Однако всероссийскую славу Шолохова нельзя считать незаслуженной. Он и Паустовский, столь на него непохожий, — лучшие советские писатели.
Еще о старых журналах. В них печатались Пушкин, Тютчев, Толстой, Достоевский, Тургенев. Но это были вершины. Средний же уровень старых толстых журналов был низок. Они в этом уступали и ‘Современным запискам’, и ‘Новому журналу’, и ‘Возрождению’.
Некрасов, Катков не были хорошими редакторами. В доказательство необыкновенной критической проницательности Некрасова указывают совершенно серьезно на его письмо к молодому Толстому, который за подписью Л.Н. прислал ему ‘Детство’: ‘Не могу сказать решительно, но мне кажется, что в авторе (рукописи) есть талант. Если в дальнейших частях побольше живости и движения, то это будет хороший роман!’ Правда, в следующем письме Некрасов добавил: ‘Могу сказать положительно, что у автора есть талант’. Все же прислан был ему подлинный шедевр (в русской литературе только Лермонтов и Толстой начали с шедевров). Такой ответ редакторов едва ли свидетельствует о большой критической проницательности. Многое сходное можно было бы сообщить и о Каткове. Плохо составлялись журналы и в техническом отношении. Так, в одном номере ‘Русского вестника’ мне попались две экономические статьи, из которых одна, неподписанная и скучнейшая ‘О подушной подати’, занимает 66 страниц. Маколей уверял, что ‘каждый журнал должен заключать в себе некоторое количество простого балласта, не имеющего никакой цены, но занимающего место’. Катков, как и Некрасов, этим сомнительным советом несколько злоупотреблял. Каких только романов и повестей он не печатал рядом с Толстым и Достоевским, часто впереди их! Кажется, он не очень уважал своих читателей. Следовал изречению одного своего современника, Панина: ‘Все, батенька, делается в сем свете Божьей премудростью и человеческой глупостью’.

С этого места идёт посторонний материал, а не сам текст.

Lemma session_last loc st sid r : ext loc st → NSession sid ∈ N → lastRequestId (session sid loc) = Some r → NRequest r ∈ N.
Proof.
  intros He Hn. unfold session. destruct (jm_get (sessions loc) sid) as [s|] eqn:E; [|done].
  apply (closed_session _ _ (ext_closed _ _ _ _ He) _ _ _ E).
Qed.

Lemma ext_started loc st r sid c : ext loc st → names (RequestStarted r sid c) ⊆ N →
  ext (request_started r sid c loc) (request_started r sid c st).
Proof.
  intros He Hn. assert (NRequest r ∈ N) as Hr by (apply Hn; set_solver). assert (NSession sid ∈ N) as Hs by (apply Hn; set_solver).
  unfold request_started. rewrite (ext_session _ _ _ He Hs). pose proof (claim_last (bool_decide (is_Some c)) (session sid loc)) as Hl.
  destruct (claim _ _) as [state inbound]. cbn [fst] in Hl.
  assert (ext (set_session sid state loc) (set_session sid state st)) as H1.
  { apply ext_set_session; [done..|]. intros x. rewrite Hl. by apply (session_last _ _ _ _ He). }
  pose proof (ext_set_inFlight _ _ r (Some (MkInFlight sid (bool_decide (is_Some c)) (continue_last state inbound))) H1 Hr ltac:(by intros ? [= <-])) as H2.
  cbv beta iota zeta in H2. destruct c as [c|]; [|done].
  assert (NCompaction c ∈ N) as Hc by (apply Hn; set_solver).
  rewrite (ext_compaction _ _ _ H2 Hc). destruct (jm_get _ c) as [cp|] eqn:Ecp; [|done]. destruct (bool_decide (cp_sessionId cp = sid)); [|done].
  apply (ext_set_compaction _ _ c (Some _) H2 Hc). intros ? [= <-]. cbn [cp_sessionId].
  apply (closed_compaction _ _ (ext_closed _ _ _ _ H2) _ _ Ecp).
Qed.

Lemma ext_deleted loc st r : ext loc st → NRequest r ∈ N →
  ext (set_inFlight (jm_delete (inFlight loc) r) loc) (set_inFlight (jm_delete (inFlight st) r) st).
Proof. intros He Hr. by apply (ext_set_inFlight _ _ r None He Hr). Qed.

Lemma ext_finished loc st r : ext loc st → NRequest r ∈ N → ext (request_finished r loc) (request_finished r st).
Proof.
  intros He Hr. unfold request_finished. rewrite (ext_inFlight _ _ _ He Hr). destruct (jm_get (inFlight loc) r) as [fl|] eqn:E; [|done].
  pose proof (closed_request _ _ (ext_closed _ _ _ _ He) _ _ E) as Hs. pose proof (ext_deleted _ _ _ He Hr) as H1.
  assert (∀ e, e ∈ edges loc ++ (edge_to r <$> fl_inbound fl) → NRequest (target_request_id e) ∈ N) as Hes.
  { intros e [Hin|(i&->&_)%list_elem_of_fmap]%elem_of_app; [|done].
    by apply (closed_edge _ _ (ext_closed _ _ _ _ He)). }
  pose proof (ext_set_edges _ _ _ H1 Hes) as H2. rewrite (assoc_L (++)), <-(ext_edges _ _ _ _ He) in H2.
  cbn [edges set_inFlight] in *. rewrite (ext_session _ _ _ H2 Hs). apply ext_set_session; [done..|]. intros x [= <-]. done.
Qed.

Lemma ext_failed loc st r : ext loc st → NRequest r ∈ N → ext (request_failed r loc) (request_failed r st).
Proof.
  intros He Hr. unfold request_failed. rewrite (ext_inFlight _ _ _ He Hr). destruct (jm_get (inFlight loc) r) as [fl|] eqn:E; [|done].
  pose proof (closed_request _ _ (ext_closed _ _ _ _ He) _ _ E) as Hs. pose proof (ext_deleted _ _ _ He Hr) as H1.
  cbv zeta. destruct (fl_summary fl); [done|]. rewrite (ext_session _ _ _ H1 Hs). apply ext_set_session; [done..|].
  intros x. apply (session_last _ _ _ _ H1 Hs).
Qed.

Lemma ext_compacted loc st c status : ext loc st → NCompaction c ∈ N →
  ext (compaction_finished c status loc) (compaction_finished c status st).
Proof.
  intros He Hc. unfold compaction_finished. rewrite (ext_compaction _ _ _ He Hc).
  assert (ext (set_compactions (jm_delete (compactions loc) c) loc) (set_compactions (jm_delete (compactions st) c) st)) as H1
    by by apply (ext_set_compaction _ _ c None He Hc).
  cbv zeta. destruct status; [|done..]. destruct (jm_get (compactions loc) c) as [cp|] eqn:E; [|done].
  pose proof (closed_compaction _ _ (ext_closed _ _ _ _ He) _ _ E) as Hs. rewrite (ext_session _ _ _ H1 Hs).
  set (state := session _ _).
  assert (∀ x, lastRequestId state = Some x → NRequest x ∈ N) as Hlast by (intros x; apply (session_last _ _ _ _ H1 Hs)).
  assert (ext (set_session (cp_sessionId cp) state (set_compactions (jm_delete (compactions loc) c) loc))
    (set_session (cp_sessionId cp) state (set_compactions (jm_delete (compactions st) c) st))) as H2 by by apply ext_set_session.
  destruct (lastRequestId state) as [slice|] eqn:El; [|done]. case_bool_decide; [|done].
  apply ext_set_session; [|done|intros x Hx; apply Hlast; rewrite <-Hx; by rewrite <-El].
  assert (edges (set_session (cp_sessionId cp) state (set_compactions (jm_delete (compactions st) c) st)) = edges st0 ++ edges loc) as ->
    by apply (ext_edges _ _ _ _ He).
  rewrite flush_others; [|by apply Hlast|apply (ext_others _ _ _ _ He)].
  apply ext_set_edges; [done|]. intros e [Hin|(i&_&->)]%elem_of_flush; [|by apply Hlast].
  by apply (closed_edge _ _ (ext_closed _ _ _ _ He)).
Qed.

Lemma ext_child loc st sid ch r : ext loc st → NSession sid ∈ N → NChild ch ∈ N →
  ext (child_returned sid ch r loc) (child_returned sid ch r st).
Proof.
  intros He Hs Hc. unfold child_returned. rewrite (ext_returned _ _ _ He Hc). case_bool_decide as Hin; [done|].
  rewrite (ext_session _ _ _ He Hs). set (s := set_pending _ _).
  assert (ext (set_session sid s loc) (set_session sid s st)) as H1.
  { apply ext_set_session; [done..|]. intros x. apply (session_last _ _ _ _ He Hs). }
  destruct H1 as [Hi Ho Hed Hot Hcl]. split; [| |done|done|by destruct Hcl].
  - intros [| | |x] Hx; try apply (Hi _ Hx). pose proof (Hi _ Hx) as [= Hv]. cbn in *. f_equal.
    apply bool_decide_ext. rewrite !elem_of_app. apply bool_decide_iff in Hv. naive_solver.
  - intros [| | |x] Hx; try apply (Ho _ Hx). pose proof (Ho _ Hx) as [= Hv]. cbn in *. f_equal.
    apply bool_decide_ext. rewrite elem_of_app, list_elem_of_singleton. apply bool_decide_iff in Hv.
    assert (x ≠ ch) by by intros ->. naive_solver.
Qed.

Lemma ext_step loc st e : ext loc st → names e ⊆ N → ext (fold_event loc e) (fold_event st e).
Proof.
  intros He Hn. destruct e; cbn [fold_event].
  - assert (NSession session_id ∈ N) as Hs by (apply Hn; set_solver). rewrite (ext_has _ _ _ He Hs).
    destruct (jm_has _ _); [done|]. by apply ext_set_session.
  - by apply ext_started.
  - apply ext_finished; [done|]. apply Hn; set_solver.
  - apply ext_failed; [done|]. apply Hn; set_solver.
  - apply (ext_set_compaction _ _ compaction_id (Some _)); [done|apply Hn; set_solver|]. intros ? [= <-]. apply Hn; set_solver.
  - apply ext_compacted; [done|]. apply Hn; set_solver.
  - apply ext_child; [done|apply Hn; set_solver..].
Qed.
End steps.

(** ** Ledgers in any order *)

Lemma fold_extends N l : ∀ st0 loc st, extends N st0 loc st → names_of l ⊆ N →
  extends N st0 (foldl fold_event loc l) (foldl fold_event st l).
Proof.
  induction l as [|e l IH]; intros st0 loc st He Hn; [done|]. cbn in *. apply IH.
  - apply ext_step; [done|]. intros n Hin. apply Hn. apply elem_of_app. by left.
  - intros n Hin. apply Hn. apply elem_of_app. by right.
Qed.

Lemma fold_ledger l st : avoids (names_of l) st →
  extends (names_of l) st (foldl fold_event newFold l) (foldl fold_event st l).
Proof. intros H%extends_new. by apply fold_extends. Qed.

Lemma avoids_after l N st : avoids (names_of l) st → names_of l ## N → avoids N st → avoids N (foldl fold_event st l).
Proof.
  intros Hl Hd [Hv He]. pose proof (fold_ledger l st Hl) as Hx. split.
  - intros n Hn. rewrite (ext_out _ _ _ _ Hx); [by apply Hv|]. intros H. by apply (Hd n).
  - intros e. rewrite (ext_edges _ _ _ _ Hx). intros [Hin|Hin]%elem_of_app; [by apply He|]. intros Hn.
    by apply (Hd (NRequest (target_request_id e))); [apply (closed_edge _ _ (ext_closed _ _ _ _ Hx))|].
Qed.

Lemma derive_from ledgers : independent ledgers → ∀ st, Forall (λ l, avoids (names_of l) st) ledgers →
  edges (foldl fold_event st (concat ledgers)) = edges st ++ (ledgers ≫= λ l, deriveSemanticEdges [l]).
Proof.
  induction ledgers as [|l ledgers IH]; intros Hi st Ha; cbn; [by rewrite app_nil_r|].
  destruct Hi as [Hd Hi]. apply Forall_cons in Ha as [Hl Ha]. rewrite foldl_app, IH; [|done|].
  - rewrite (ext_edges _ _ _ _ (fold_ledger l st Hl)), <-(assoc_L (++)). unfold deriveSemanticEdges. cbn. by rewrite app_nil_r.
  - rewrite Forall_forall in *. intros l' Hl'. by apply avoids_after; [|apply Hd|apply Ha].
Qed.

Lemma independent_perm ledgers ledgers' : ledgers ≡ₚ ledgers' → independent ledgers → independent ledgers'.
Proof.
  induction 1 as [|l a b Hab IH|l l' a|a b c _ IH1 _ IH2]; cbn; [done|..|auto].
  - intros [Hd Hi]. split; [|auto]. rewrite Forall_forall in *. intros x Hx. apply Hd. by rewrite Hab.
  - rewrite !Forall_cons. intros ([H1 H2]&H3&H4). split_and!; [|done..]. intros x Hx Hy. by apply (H1 x).
Qed.

(** C33: [equivalence] Ledgers that speak of different sessions, requests,
    compactions and children can be folded together in any order: the edges are
    those of each ledger alone. *)
Theorem ledgers_in_any_order ledgers ledgers' : independent ledgers → ledgers ≡ₚ ledgers' →
  deriveSemanticEdges ledgers' = (ledgers' ≫= λ l, deriveSemanticEdges [l]) ∧
  deriveSemanticEdges ledgers ≡ₚ deriveSemanticEdges ledgers'.
Proof.
  intros Hi Hp. assert (∀ ls, independent ls → deriveSemanticEdges ls = (ls ≫= λ l, deriveSemanticEdges [l])) as Hd.
  { intros ls Hls. apply (derive_from ls Hls newFold). apply Forall_forall. intros l _. split; [done|].
    intros e He. by apply not_elem_of_nil in He. }
  rewrite (Hd ledgers), (Hd ledgers') by (done || by eapply independent_perm). split; [done|]. by apply bind_Permutation.
Qed.

(** ** Edges are justified *)

Section justified.
Context (events : list SemanticEdgeLedgerEvent).

Definition started (r sid : jsstr) : Prop := ∃ c, RequestStarted r sid c ∈ events.

(** A source in the session [sid], by the kind of the edge *)
Definition justified (sid : jsstr) (i : Inbound) : Prop :=
  match i.2 with
  | continuation => started i.1 sid ∧ RequestFinished i.1 ∈ events
  | subagent_call => ∃ parent, SessionRegistered sid parent (Some i.1) ∈ events
  | subagent_return => ∃ child, ChildReturned sid child i.1 ∈ events
  | compaction => ∃ c, CompactionBegun c sid ∈ events ∧ RequestStarted i.1 sid (Some c) ∈ events ∧
      RequestFinished i.1 ∈ events ∧ CompactionFinished c Completed ∈ events
  end.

Самое же тягостное чтение в старых журналах — это полемика, страстная, резкая, иногда просто грубая и переходящая в брань. Ненавидевшие друг друга люди давно умерли, то, что их разделяло, теперь совершенно нам чуждо, иногда даже не поймешь, кто они, в чем дело, на что тут намекают, чем возмущаются…

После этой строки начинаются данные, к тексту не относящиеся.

(** C31: [safety] Whatever writes fail at whatever byte, and however often the
    process is ended and started again, the ledger can be read and gives every
    event whose append returned, in order, with at most one more for each
    lifetime, that of the write that failed; and a recorder that was not turned off by a failure is
    remembered by the next: its turn, its last committed request, its open
    compactions and its epoch. *)
Theorem ledger_survives sid lives : units sid → Forall lifetime_ok lives →
  let f := (run_lives sid lives None).2 in
  (∃ es, kept (run_lives sid lives None).1 es ∧
    match f with Some bytes => readSemanticEdgeLedger bytes = Ok es | None => es = [] end) ∧
  ∀ l w parent spawned, lifetime_ok l →
  let s := (run_ops (l_ops l) (construct sid l f)).1 in
  disabled s = false →
  let s' := newRecorder w sid true (file s) parent spawned in
  disabled s' = false ∧ memory s' = memory s.
Proof.
  intros Hsid Hl f. destruct (run_lives_kept sid lives Hsid Hl [] None) as (es&Hk&Hf); [split; [by exists None|by left]|].
  fold f in Hf. cbn [app] in Hf. split.
  - exists es. split; [done|]. destruct Hf as [[rep Hf] _]. destruct f; [by eapply read_holds|]. by destruct Hf.
  - intros l w parent spawned Hlife. destruct (lifetime_synced sid l es f Hsid Hlife Hf) as (x&Hx&_). cbv zeta in *.
    intros Hd. destruct (sy_live _ _ _ Hx Hd) as (Hh&Hm&Hr). unfold newRecorder. rewrite (load_file _ _ _ Hh), Hr.
    set (s0 := set_repair _ _). destruct (replay_all_same (es ++ (registration sid l f ++ (run_ops (l_ops l) (construct sid l f)).2) ++ x) s0) as (_&_&_&_&Hd0&_).
    split; [by rewrite Hd0|]. rewrite Hm. by apply replay_all_memory.
Qed.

Я однажды о таком споре читал в ниццском баре ‘Каресса’. У входа в этот бар (на главной улице города) висит надпись: ‘Анж Грасси, французский волонтер, был повешен на этом месте 7 июля 1944 года. Его тело было здесь выставлено. Он казнен за то, что сопротивлялся гитлеровским насильникам’. Люди, жившие тогда в Ницце, говорили мне, что видели казнь собственными глазами. Теперь имя повешенного забыто, а на месте, где это было, люди пьют перно.
Иначе и быть не может.
‘Из записной тетради (отрывки)’. Печатается по публикации — газета ‘Новоерусское слово’, Нью-Йорк, 1951 г., 18 марта.